Um levantamento inédito divulgado pela Campanha Nacional Despejo Zero revelou que mais de 1,5 milhão de pessoas foram vítimas de despejos ou remoções forçadas no Brasil entre outubro de 2022 e julho de 2024. Esse número representa um aumento de 70% em comparação a outubro de 2022, quando 898.916 brasileiros haviam enfrentado essa situação.
O mapeamento reúne casos coletivos de remoção forçada de pessoas e de comunidades inteiras, que foram expulsas de seus locais de moradia. Isso inclui não só os casos judicializados, mas também processos administrativos promovidos pelo poder público.
Segundo a Campanha Nacional Despejo Zero, esse número pode ser ainda maior, pois a pesquisa não considera a população em situação de rua e pessoas que estão ameaçadas por desastres socioambientais.
Causas e contexto do crescimento dos despejos
Marcelo Leão, conselheiro regional sul do Instituto Brasileiro de Direito Urbanístico (IBDU) e vice-presidente do Instituto Gentes de Direitos, observa a correlação entre a crise econômica e o aumento das remoções forçadas. “O país ainda está doente da pandemia, e esse estresse coletivo não é trabalhado de forma adequada na economia. A reforma trabalhista piorou as condições salariais e de emprego, o que impacta diretamente o poder aquisitivo das classes baixas”, explica ele.
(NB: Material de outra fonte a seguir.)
(** X8. A successful query with a column of an unlisted type, the
    columns before it having listed types and values: [method_query]
    returns -1 once it reaches that column.  It has sent nothing, the
    reply stays half built with the variant of that column open, and the
    result and the connection are not released. *)
Theorem query_unlisted_column
    (query : string) (rest : method_call) (w : world)
    (res : PGresult) (message : string)
    (cols1 cols2 : list (string * Oid)) (name : string) (oid : Oid) :
  status (PQconnect_answer e (host (userdata w))
            (sprintf_d (port (userdata w)))) = CONNECTION_OK ->
  PQexec_answer e query = (res, message) ->
  resultStatus res = PGRES_TUPLES_OK ->
  attDescs res = (cols1 ++ (name, oid) :: cols2)%list ->
  Forall (fun col => In (snd col) known_oids) cols1 ->
  ~ In oid known_oids ->
  (List.length cols1 <= List.length (row0 res))%nat ->
  method_query (Arg "s" query :: rest) e w =
  (Return (-1),
   {| userdata := userdata w;
      trace := trace w ++
               [connecting (userdata w);
                pq_connectdb (host (userdata w))
                  (sprintf_d (port (userdata w)));
                pq_exec query;
                stderr_line ("query succeed!" ++ LF)%string];
      reply := Some (open_container "a" "{sv}"
                     :: entries cols1 (row0 res)
                     ++ [open_container "e" "sv"; append_s (Some name);
                         open_container "v" "s"]);
      sd_bus_calls := 6 * List.length cols1 + 5 + sd_bus_calls w |}).
Proof.
  intros Hok Hexec Hres Hcols Hknown Hout Hlen.
  rewrite (method_query_tuples query rest e w res message Hok Hexec Hres).
  unfold bind at 1, build_reply, PQnfields.
  unfold bind at 1, sd_bus_message_new_method_return at 1, sd_bus_call at 1.
  rewrite (answer_ok e bus_ok), (check_ok e bus_ok). unfold bind at 1, ret at 1.
  unfold sd_bus_message_open_container. rewrite (step_ok e bus_ok).
  unfold bind at 1. rewrite Hcols.
  rewrite (append_fields_unlisted res name oid cols2 Hout cols1 (row0 res) 0 _
             Hcols eq_refl Hlen Hknown).
  rewrite built_built.
  unfold built, queried; cbn [userdata trace reply sd_bus_calls app].
  rewrite app_nil_r. f_equal. f_equal. lia.
Qed.


End Building.

(* ================================================================== *)
(** * Requests as a whole                                              *)
(* ================================================================== *)

Section Requests.
Context {T : pg_type_d} {L : limits_h}.

(** X10. Every run of [method_query] ends in one of two ways.  Either
    it answers the call: exactly one reply call, made last, with every
    connection it opened finished and every result cleared.  Or it makes
    no reply call at all and leaves one connection and one result
    open. *)
Theorem query_answers_or_leaks
    (m : method_call) (e : environment) (w : world) :
  exists new : list event,
    trace (snd (method_query m e w)) = (trace w ++ new)%list /\
    ((exists (body : list event) (last : event),
        new = (body ++ [last])%list /\
        is_reply last = true /\
        filter is_reply body = [] /\
        connections_open new = 0 /\
        results_open new = 0) \/
     (filter is_reply new = [] /\
      connections_open new = 1 /\
      results_open new = 1)).
Proof.
  destruct (method_query_paths m e w) as (new & Htrace & Hpath).
  exists new. split; [exact Htrace |].
  destruct Hpath as [-> | [(line & ->) | [(query & line & ->)
                    | [(query & line & ->) | (query & line & r & ->)]]]].
  - left. exists [], (bus_reply_error SD_BUS_ERROR_INVALID_ARGS
                       "Expected interface parameter").
    repeat split.
  - left. eexists [_; _; _; _], _. repeat split.
  - left. eexists [_; _; _; _; _; _], _. repeat split.
  - right. repeat split.
  - left. eexists [_; _; _; _; _; _], _. repeat split.
Qed.

Lemma query_connected
    (query : string) (rest : method_call) (e : environment) (w : world) :
  let c := userdata w in
  status (PQconnect_answer e (host c) (sprintf_d (port c))) = CONNECTION_OK ->
  exists (line : string) (tail : list event),
    trace (snd (method_query (Arg "s" query :: rest) e w)) =
    (trace w ++
     [connecting c; pq_connectdb (host c) (sprintf_d (port c));
      pq_exec query; stderr_line line] ++ tail)%list /\
    (tail = [] \/
     tail = [pq_clear; pq_finish; bus_reply_return None None] \/
     exists r : option sd_bus_message, tail = [pq_clear; pq_finish; bus_send r]).
Proof.
  intros c Hstatus; subst c.
  destruct (PQexec_answer e query) as [res message] eqn:Hexec.
  assert (Hcases : resultStatus res = PGRES_TUPLES_OK \/
                   resultStatus res <> PGRES_TUPLES_OK)
    by (destruct (resultStatus res); (left; reflexivity) || (right; discriminate)).
  destruct Hcases as [Hres | Hres].
  2:{ pose proof (query_execution_failed query rest e w Hstatus) as Hrun.
      cbv zeta in Hrun. rewrite Hexec in Hrun. rewrite (Hrun Hres).
      eexists; eexists; split; [reflexivity |]. right; left; reflexivity. }
  rewrite (method_query_tuples query rest e w res message Hstatus Hexec Hres).
  unfold bind. pose proof (quiet_build_reply res e (queried w query)) as Hquiet.
  destruct (build_reply res e (queried w query)) as [[[] | rc |] w2];
    cbn [snd] in *.
  - rewrite release_and_send_run. cbn [snd trace]. rewrite Hquiet.
    unfold queried; cbn [trace]. rewrite <- app_assoc.
    eexists; eexists; split; [reflexivity |]. right; right.
    eexists; reflexivity.
  - rewrite Hquiet. unfold queried; cbn [trace].
    eexists; exists []; split; [reflexivity |]. left; reflexivity.
  - rewrite Hquiet. unfold queried; cbn [trace].
    eexists; exists []; split; [reflexivity |]. left; reflexivity.
Qed.

Lemma pq_calls_app (tr1 tr2 : list event) :
  pq_calls (tr1 ++ tr2) = (pq_calls tr1 ++ pq_calls tr2)%list.
Proof. apply filter_app. Qed.

(** X11. Once the connection is established, [method_query] hands the
    text of the request to [PQexec] as it received it, exactly once, on
    a single connection to the host and port of the context; the only
    calls into libpq that may follow are the two that release the result
    and the connection. *)
Theorem query_text_verbatim
    (query : string) (rest : method_call) (e : environment) (w : world) :
  let c := userdata w in
  status (PQconnect_answer e (host c) (sprintf_d (port c))) = CONNECTION_OK ->
  exists tail : list event,
    pq_calls (trace (snd (method_query (Arg "s" query :: rest) e w))) =
    (pq_calls (trace w) ++
     [pq_connectdb (host c) (sprintf_d (port c)); pq_exec query] ++ tail)%list /\
    (tail = [] \/ tail = [pq_clear; pq_finish]).
Proof.
  intros c Hstatus.
  destruct (query_connected query rest e w Hstatus)
    as (line & tail & Htrace & Htail).
  rewrite Htrace, pq_calls_app.
  destruct Htail as [-> | [-> | [r ->]]].
  - exists []. split; [reflexivity | left; reflexivity].
  - exists [pq_clear; pq_finish]. split; [reflexivity | right; reflexivity].
  - exists [pq_clear; pq_finish]. split; [reflexivity | right; reflexivity].
Qed.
De acordo com o presidente da Confederação Nacional das Associações de Moradores (Conam), Getúlio Vargas Jr., a Campanha Despejo Zero nasceu justamente em resposta ao agravamento da crise econômica e social desencadeada pela pandemia de covid-19, que exacerbou a vulnerabilidade das famílias de baixa renda.
O papel do poder público e da especulação imobiliária
Essas remoções forçadas ou despejos são motivados principalmente por reintegração de posse, quando há conflito entre a pessoa que se diz proprietária do imóvel ou da terra e as famílias que estão ocupando esses locais. Como segunda principal razão estão as remoções forçadas impulsionadas pelo poder público, principalmente por grandes obras, especialmente em projetos relacionados a grandes eventos ou obras de infraestrutura.
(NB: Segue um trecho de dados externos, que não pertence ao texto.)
(** * pineback2: the AI Twin generator and the selection assistant

    A shallow embedding of [backend/core/ai_utils.py] (with the two models
    of [backend/core/models.py] it touches) and the properties of its
    prompt orchestration and response parsing.

    Conventions of the embedding.
    - A Python [str] is a list of Unicode code points ([text]); [len] is
      [length], [+] is [++].
    - [re.sub] and [re.search] are a small backtracking matcher over the
      fragment of regular expressions the module uses; the patterns of
      the module are values of [regex].
    - The Anthropic client and the Django ORM are the two effects.  A
      function of the module is a tree of events ([eff]); [run] executes
      it against a model service that may answer or fail on every request
      and records the requests sent.
    - The ORM is the table of AI Twins, keyed by document, and the
      relation cache Django keeps on every document instance: the reverse
      accessor [document.twin] asks the table once and answers from the
      instance afterwards, and [get_or_create] puts the object it creates
      on the instance it was given.  An instance has an identity; the
      views load a new one on every request.
    - [str.lower] depends on the Unicode case tables of the interpreter
      and is a variable of the development. *)

From Stdlib Require Import NArith ZArith List Ascii String Bool Lia SpecFloat.
From stdpp Require Import gmap.
Definition _serialize_to_xml (song : Song) : M pystr :=
  song_element ← et.Element (str "song") [(str "id", song_id song)];
  title_element ← et.SubElement song_element (str "title");
  _ ← et.assign_text title_element (title song);
  artist_element ← et.SubElement song_element (str "artist");
  _ ← et.assign_text artist_element (artist song);
  et.tostring song_element.

(** The factory method: it returns the bound method itself. *)
Definition _get_serializer (format : pystr) : M (Song -> M pystr) :=
  if decide (format = JSON) then mret _serialize_to_json
  else if decide (format = XML) then mret _serialize_to_xml
  else raise (ValueError format).

Definition serialize (song : Song) (format : pystr) : M pystr :=
  serializer ← _get_serializer format;
  serializer song.

End SongSerializerBasicFabric.

(** *** The last variant

    Its functions are written without [self] and without [@staticmethod],
    and their bodies still read the name [self]. *)

(** The names bound at module level when a method body runs; [self] is not
    a builtin either. *)
Definition module_globals : list string :=
  ["json"; "et"; "Song"; "SongSerializerBad"; "SongSerializerWihoutSolidDependecies";
   "SongSerializerBasicFabric"; "SongSerializerStatiocBasicFabric"]%string.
“Em boa parte das remoções, o poder público age em favor de interesses privados e da especulação imobiliária, desalojando famílias sem oferecer soluções adequadas de moradia”, disse Vargas Jr. Essas remoções forçadas, muitas vezes sem uma realocação que atenda às necessidades das famílias, têm gerado traumas profundos, rompendo laços sociais e culturais das comunidades afetadas.
Desafios na mediação e perspectivas
Apesar dos esforços contínuos de movimentos de moradia e organizações sociais, a resposta do governo federal ainda enfrenta desafios. Vargas Jr. apontou que, embora alguns comitês de mediação tenham sido formados, a falta de estrutura do Ministério das Cidades tem dificultado a mediação eficaz dos conflitos.
“A estruturação do Ministério das Cidades para liderar os comitês de mediação é fundamental. Estamos pressionando para que o governo federal, em coordenação com o Ministério da Justiça, crie fóruns e espaços necessários para evitar as remoções”, explicou Vargas Jr.
Mobilização e esperança
Embora o cenário atual seja desafiador, Vargas Jr. reafirmou o compromisso da Conam e de outras organizações em continuar a mobilização. Ele expressou esperança de que, com o apoio de um governo democrático, seja possível avançar na proteção das famílias contra os despejos e garantir o direito à moradia digna.
“A vontade política deve se traduzir em ações concretas para impedir que mais famílias sejam despejadas. Continuaremos mobilizados e pressionando para que o governo federal e os tribunais atuem para evitar essas remoções injustas”, concluiu o líder social.